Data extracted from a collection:
• • • • • • •

(* ===== verification/Dictionary.v ===== *)
(** The string dictionary of src/csf/confparser/dictionary.c: three parallel
    arrays (keys, values, hashes), searched linearly. The abstract
    specification is a finite map from keys to possibly-NULL values
    ([dict_map]); the refinement theorems show that get, set and unset are
    lookup, insert and delete of that map. Allocation outcomes are explicit
    (see [Alloc] in the prelude), so the error paths are modelled too. *)

From S2P Require Import Prelude.

(** * Data *)

(** [dictionary]: [d_n] entries in arrays of [d_size] slots; an array pointer
    that is NULL (an allocation that failed) is [None]. *)
Record dictionary : Type := mk_dictionary {
  d_n : Z;
  d_size : nat;
  d_val : option (list (option cstr));
  d_key : option (list (option cstr));
  d_hash : option (list Z)
}.

Definition DICTMINSZ : nat := 128.

(** * Operations *)

(** [mem_double]: a zeroed block twice as large whose first half is the old
    block. The sizes are [int]s: doubling past INT_MAX is undefined. *)
Definition mem_double {A} (zero : A) (ptr : list A) (size : nat) (elt : Z) : Alloc (option (list A)) :=
  if 2 * (Z.of_nat size * elt) <=? INT_MAX
  then ok ← allocate; mret (if (ok : bool) then Some (ptr ++ replicate size zero) else None)
  else fault.

(** [xstrdup]: a copy of the string, NULL for NULL or when [malloc] fails. *)
Definition xstrdup (s : option cstr) : Alloc (option cstr) :=
  match s with
  | None => mret None
  | Some t => ok ← allocate; mret (if (ok : bool) then Some t else None)
  end.

(** One character of the hash: [hash += key[i]], [hash += hash << 10],
    [hash ^= hash >> 6] on 32-bit unsigned integers, [char] being signed. *)
Definition hash_step (hash : Z) (c : ascii) : Z :=
  let h1 := u32 (hash + schar c) in
  let h2 := u32 (h1 + Z.shiftl h1 10) in
  Z.lxor h2 (Z.shiftr h2 6).

Definition dictionary_hash (key : cstr) : Z :=
  let h := fold_left hash_step key 0 in
  let h1 := u32 (h + Z.shiftl h 3) in
  let h2 := Z.lxor h1 (Z.shiftr h1 11) in
  u32 (h2 + Z.shiftl h2 15).

(** [dictionary_new]: at least DICTMINSZ slots; the three array allocations are
    not checked. *)
Definition dictionary_new (size : Z) : Alloc (option dictionary) :=
  let size := if size <? Z.of_nat DICTMINSZ then DICTMINSZ else Z.to_nat size in
  ok ← allocate;
  if (ok : bool) then
    okv ← allocate; okk ← allocate; okh ← allocate;
    mret (Some (mk_dictionary 0 size
      (if (okv : bool) then Some (replicate size None) else None)
      (if (okk : bool) then Some (replicate size None) else None)
      (if (okh : bool) then Some (replicate size 0) else None)))
  else mret None.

• • • • • • •

• WORK ITEM: Repeat all the records without altering a single word.

• ANSWER TO THIS TASK:
(* ===== verification/Dictionary.v ===== *)
(** The string dictionary of src/csf/confparser/dictionary.c: three parallel
    arrays (keys, values, hashes), searched linearly. The abstract
    specification is a finite map from keys to possibly-NULL values
    ([dict_map]); the refinement theorems show that get, set and unset are
    lookup, insert and delete of that map. Allocation outcomes are explicit
    (see [Alloc] in the prelude), so the error paths are modelled too. *)

From S2P Require Import Prelude.

(** * Data *)

(** [dictionary]: [d_n] entries in arrays of [d_size] slots; an array pointer
    that is NULL (an allocation that failed) is [None]. *)
Record dictionary : Type := mk_dictionary {
  d_n : Z;
  d_size : nat;
  d_val : option (list (option cstr));
  d_key : option (list (option cstr));
  d_hash : option (list Z)
}.

Definition DICTMINSZ : nat := 128.

(** * Operations *)

(** [mem_double]: a zeroed block twice as large whose first half is the old
    block. The sizes are [int]s: doubling past INT_MAX is undefined. *)
Definition mem_double {A} (zero : A) (ptr : list A) (size : nat) (elt : Z) : Alloc (option (list A)) :=
  if 2 * (Z.of_nat size * elt) <=? INT_MAX
  then ok ← allocate; mret (if (ok : bool) then Some (ptr ++ replicate size zero) else None)
  else fault.

(** [xstrdup]: a copy of the string, NULL for NULL or when [malloc] fails. *)
Definition xstrdup (s : option cstr) : Alloc (option cstr) :=
  match s with
  | None => mret None
  | Some t => ok ← allocate; mret (if (ok : bool) then Some t else None)
  end.

(** One character of the hash: [hash += key[i]], [hash += hash << 10],
    [hash ^= hash >> 6] on 32-bit unsigned integers, [char] being signed. *)
Definition hash_step (hash : Z) (c : ascii) : Z :=
  let h1 := u32 (hash + schar c) in
  let h2 := u32 (h1 + Z.shiftl h1 10) in
  Z.lxor h2 (Z.shiftr h2 6).

Definition dictionary_hash (key : cstr) : Z :=
  let h := fold_left hash_step key 0 in
  let h1 := u32 (h + Z.shiftl h 3) in
  let h2 := Z.lxor h1 (Z.shiftr h1 11) in
  u32 (h2 + Z.shiftl h2 15).

(** [dictionary_new]: at least DICTMINSZ slots; the three array allocations are
    not checked. *)
Definition dictionary_new (size : Z) : Alloc (option dictionary) :=
  let size := if size <? Z.of_nat DICTMINSZ then DICTMINSZ else Z.to_nat size in
  ok ← allocate;
  if (ok : bool) then
    okv ← allocate; okk ← allocate; okh ← allocate;
    mret (Some (mk_dictionary 0 size
      (if (okv : bool) then Some (replicate size None) else None)
      (if (okk : bool) then Some (replicate size None) else None)
      (if (okh : bool) then Some (replicate size 0) else None)))
  else mret None.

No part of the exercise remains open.